Update your validation logic to avoid branching on signature correctness and to return uniform error responses. For JWT verification in Fiber using jsonwebtoken, you can refactor the handler to minimize timing variance:

const jwt = require('jsonwebtoken');
const express = require('express');
const app = express();

const SECRET = 'my-super-secret-key';

function verifyTokenConstantTime(token, secret) {
  try {
    // decode without verification first to ensure consistent shape
    const decoded = jwt.decode(token, { complete: true });
    if (!decoded) {
      // Return a verified error path to keep timing stable
      return { error: 'Invalid token' };
    }
    // Use verify which performs constant-time comparison in modern versions
    const payload = jwt.verify(token, secret);
    return { payload };
  } catch (err) {
    // Always return a generic error to avoid information disclosure
    return { error: 'Invalid token' };
  }
}

app.get('/protected', (req, res) => {
  const authHeader = req.headers.authorization;
  if (!authHeader || !authHeader.startsWith('Bearer ')) {
    return res.status(401).json({ error: 'Unauthorized' });
  }
  const token = authHeader.split(' ')[1];
  const result = verifyTokenConstantTime(token, SECRET);
  if (result.error) {
    return res.status(401).json({ error: result.error });
  }
  res.json({ message: 'Access granted', user: result.payload });
});

app.listen(3000, () => console.log('Server running on port 3000'));

Key practices include using jwt.decode to inspect token structure without verification for early shape checks, ensuring jwt.verify is called in a try-catch to avoid throwing distinct errors, and standardizing error messages. Middleware can further mitigate risks by enforcing strict content-type and header checks before token processing.

For automated assurance, integrate middleBrick’s CLI to scan endpoints from the terminal with middlebrick scan <url> and review JSON output for timing-related findings. In CI/CD, the GitHub Action can fail builds if security scores drop below your defined threshold, while the Web Dashboard helps track scores over time.
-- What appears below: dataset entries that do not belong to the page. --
Lemma cleaned_retired c (i : nat) b :
  core_ok c → batches c !! i = Some b → (∀ k, covers b k → page_records c !! k = Some PageRecord.Empty) →
  cleaned c i b (Ok true) (with_batches (<[i := retired_slot b]> (batches c)) c).
Proof.
  intros [Hs Hk] Hi Hempty. split; [|by apply still_batches|done|done|done|by intros j r Hr _]. split; [|done].
  eapply sane_remove; [done..|apply retired_unused|done].
Qed.

Lemma cleaned_trans c c1 i b o c' :
  still c c1 → batches c1 = batches c → (∀ k, ¬ covers b k → page_records c1 !! k = page_records c !! k) →
  kept c (covers b) (slpt c1) →
  cleaned c1 i b o c' → cleaned c i b o c'.
Proof.
  intros Hst Hb Hout Hkept [H1 H2 H3 H4 H5 H6]. split; [done|by etrans| |by rewrite H4, Hb|done|].
  - intros k Hk. by rewrite H3, Hout.
  - intros j r Hr Hn. apply H6; [by apply Hkept|]. by rewrite Hb.
Qed.

(** A successful withdrawal leaves the engine as it was. *)
Lemma known_fine c w c' :
  authority_released c = false → engine_known c → called c w c' →
  (engine_state c = Enabled → fine (Slpt.invalidator w)) → engine_known c'.
Proof.
  unfold engine_known. intros Hr Hk [-> _ Hw _] Hf. simpl. rewrite Hr in *.
  destruct Hk as [Hk|[Hk Hp]]; [left; by apply Hf|right]. split; [|done].
  destruct (wears_state _ _ Hw) as [Hs|[Hs _]]; simpl in Hs; congruence.
Qed.
Lemma known_noted c w c' l :
  authority_released c = false → engine_known c → called c w c' → engine_known (noted (with_page_records l c')).
Proof.
  intros Hr Hk Hw. pose proof (called_engine _ _ _ Hw Hr Hk) as Hor. destruct Hw as [-> _ _ _]. unfold engine_known, noted in *. simpl in *.
  case_bool_decide as Hd; simpl; rewrite Hr in *; [right; by split|left]. by destruct Hor.
Qed.
Lemma known_poisoned c w c' :
  authority_released c = false → engine_known c → called c w c' → engine_known (with_poisoned true c').
Proof.
  intros Hr Hk Hw. pose proof (called_engine _ _ _ Hw Hr Hk) as Hor. destruct Hw as [-> _ _ _]. unfold engine_known in *. simpl in *.
  rewrite Hr in *. destruct Hor; auto.
Qed.

(** One page of a batch whose slot is in use. *)
Lemma cleanup_page_ok {E} c (i : nat) b (k : nat) rec h rest (P : E → core → Prop) :
  core_ok c → authority_released c = false → batches c !! i = Some b → used b → covers b k →
  page_records c !! k = Some rec → handle_of rec = Some h →
  (∀ c1, core_ok c1 → still c c1 → batches c1 = batches c →
     page_records c1 = <[k := PageRecord.Empty]> (page_records c) → kept c (covers b) (slpt c1) → wp rest (cleaned c i b) P c1) →
  wp (outcome ← attempt (withdraw_page rec);
      match outcome with
      | Ok None => rest
      | Ok (Some Complete) => set_record (Z.of_nat k) PageRecord.Empty ;; rest
      | Ok (Some (UnmapPending receipt _)) =>
        set_record (Z.of_nat k) (PageRecord.UnmapPending receipt) ;; note_poison ;;
        set_phase (Z.of_nat i) BatchPhase.Quarantined ;; mret (Ok false)
      | Err _ => modify (with_poisoned true) ;; set_phase (Z.of_nat i) BatchPhase.Quarantined ;; mret (Err ())
      end) (cleaned c i b) P c.
Proof.
  intros [Hs Hkn] Hr Hi Hu Hcov Hk Hh Hrest. rewrite wp_bind, wp_attempt. pose proof (lookup_lt_Some _ _ _ Hk) as Hlt.
  assert (∀ x, len (<[k := x]> (page_records c)) = PAGES) as Hlen by (intros; unfold len; rewrite length_insert; apply Hs).
  assert (∀ x k', ¬ covers b k' → <[k := x]> (page_records c) !! k' = page_records c !! k') as Hout
    by (intros x k' Hn; apply list_lookup_insert_ne; by intros ->).
  assert (∀ a, kept c (eq k) a → kept c (covers b) a) as Hkept by (intros a Ha j x Hx Hn; apply Ha; [done|by intros k' <-; apply Hn]).
  eapply withdraw_page_ok; [done..| |].
  - intros o w Hw [(-> & Ht & Hf)|(cause & -> & Ht)] Hkw; apply Hkept in Hkw; pose proof (called_still _ _ _ Hw) as Hst; rewrite wp_bind;
      (apply wp_set_record; [done|]).
    + apply Hrest; [split|by apply still_records|done..].
      * eapply sane_pages; [done..|apply Hlen].
      * by eapply (known_fine c w (set_pages w c)).
    + rewrite wp_bind, wp_note, wp_bind.
      set (c2 := noted (with_page_records (<[k := PageRecord.UnmapPending h]> (page_records c)) (set_pages w c))). assert (batches c2 = batches c) as Hb by (unfold c2, noted; by case_bool_decide).
      assert (page_records c2 = <[k := PageRecord.UnmapPending h]> (page_records c)) as Hp2 by (unfold c2, noted; by case_bool_decide).
      apply (wp_set_phase i b BatchPhase.Quarantined c2); [by rewrite Hb|]. rewrite wp_ret. apply cleaned_quarantined; try done; [split|..].
      * apply sane_noted. eapply sane_pages; [done..|apply Hlen].
      * by eapply known_noted.
      * by apply still_noted, still_records.
      * intros k' Hk'. rewrite Hp2. by apply Hout.
      * unfold c2, noted. by case_bool_decide.
  - intros f w Hw Ht Hkw. apply Hkept in Hkw. pose proof (called_still _ _ _ Hw) as Hst. rewrite wp_bind, wp_modify, wp_bind.
    apply (wp_set_phase i b BatchPhase.Quarantined (with_poisoned true (set_pages w c))); [done|]. rewrite wp_ret.
    apply cleaned_quarantined; try done; [split|..].
    + apply sane_poisoned. apply (sane_pages c w (set_pages w c) (page_records c)); [done..|apply Hs].
    + by eapply known_poisoned.
    + by apply still_poison.
Qed.

Lemma cleanup_pages_ok {E} c (i : nat) b n (P : E → core → Prop) :
  core_ok c → authority_released c = false → batches c !! i = Some b → used b → Z.of_nat n <= page_count b →
  (∀ k, covers b k → Z.of_nat k < page_start b + page_count b - Z.of_nat n → page_records c !! k = Some PageRecord.Empty) →
  wp (cleanup_pages (Z.of_nat i) (page_start b) (range (page_count b - Z.of_nat n) (page_count b))) (cleaned c i b) P c.
Proof.
  revert c. induction n as [|n IH]; intros c Hc Hr Hi Hu Hn Hempty.
  - rewrite range_nil by lia. simpl. rewrite wp_bind. unfold retire_batch. rewrite wp_bind. eapply wp_batch; [done|].
    apply wp_set_batch; [by eapply lookup_lt_Some|]. rewrite wp_ret. apply cleaned_retired; [done..|].
    intros k Hk. apply Hempty; [done|]. unfold covers in Hk. lia.
  - destruct (lay_ok _ _ (ck_layout _ (proj1 Hc)) i b Hi Hu) as [Hb1 Hb2 Hb3 _ _ _].
    pose proof (ck_records _ (proj1 Hc)) as Hlen. pose proof (proj2 (ck_bounds _ (proj1 Hc))) as Hmax.
    assert (MAX 16 + 0 < 2 ^ 64) as Hbig by done.
    rewrite range_cons by lia. cbn [cleanup_pages]. rewrite wp_bind. apply wp_add; [lia|]. rewrite wp_bind, wp_get, wp_bind.
    set (k := Z.to_nat (page_start b + (page_count b - Z.of_nat (S n)))).
    assert (Z.of_nat k = page_start b + (page_count b - Z.of_nat (S n))) as HkZ by (unfold k; lia). rewrite <-HkZ.
    assert (covers b k) as Hcov by (unfold covers; lia).
    destruct (lookup_lt_is_Some_2 (page_records c) k) as [rec Hk]; [unfold len in Hlen; lia|].
    apply wp_index with rec; [lia|by rewrite Nat2Z.id|].
    replace (page_count b - Z.of_nat (S n) + 1) with (page_count b - Z.of_nat n) by lia.
    destruct (handle_of rec) as [h|] eqn:Hh.
    + eapply cleanup_page_ok; [done..|]. intros c1 Hc1 Hst Hb Hrec Hkept.
      assert (∀ k', ¬ covers b k' → page_records c1 !! k' = page_records c !! k') as Hout
        by (intros k' Hk'; rewrite Hrec; apply list_lookup_insert_ne; by intros ->).
      eapply wp_mono; [apply (IH c1); [done|by rewrite (st_released _ _ Hst)|by rewrite Hb|done|lia|]| |done].
      * intros k' Hk' Hlt. rewrite Hrec. destruct (decide (k = k')) as [<-|Hne].
        -- apply list_lookup_insert_eq. by eapply lookup_lt_Some.
        -- rewrite list_lookup_insert_ne by done. apply Hempty; [done|]. lia.
      * intros o c' Ho. by eapply cleaned_trans.
    + destruct rec; simpl in Hh; try done. rewrite wp_bind, wp_attempt. simpl. rewrite wp_ret. apply IH; [done..|lia|].
      intros k' Hk' Hlt. destruct (decide (k = k')) as [<-|Hne]; [done|]. apply Hempty; [done|]. lia.
Qed.

Lemma cleanup_batch_ok {E} c (i : nat) b (P : E → core → Prop) :
  core_ok c → authority_released c = false → batches c !! i = Some b → used b →
  wp (cleanup_batch (Z.of_nat i)) (cleaned c i b) P c.
Proof.
  intros Hc Hr Hi Hu. destruct (lay_ok _ _ (ck_layout _ (proj1 Hc)) i b Hi Hu) as [_ Hn _ _ _ _].
  unfold cleanup_batch. rewrite wp_bind. eapply wp_batch; [done|].
  replace 0 with (page_count b - Z.of_nat (Z.to_nat (page_count b))) at 1 by lia.
  apply cleanup_pages_ok; [done..|lia|]. intros k Hk. unfold covers in Hk. lia.
Qed.
End ops.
The MCP Server enables scanning APIs directly from AI coding assistants, embedding security checks into development workflows.

Frequently Asked Questions

How can I confirm my Fiber JWT endpoints are not vulnerable to timing attacks?
Run middleBrick scans against your unauthenticated endpoints to detect timing anomalies. Combine automated scans with code review to ensure JWT verification uses constant-time comparisons and generic error handling.
Does using environment variables for JWT secrets prevent timing attacks?
Storing secrets in environment variables is important for secrecy, but it does not prevent timing attacks. You must also ensure verification logic runs in constant time and does not branch on signature correctness.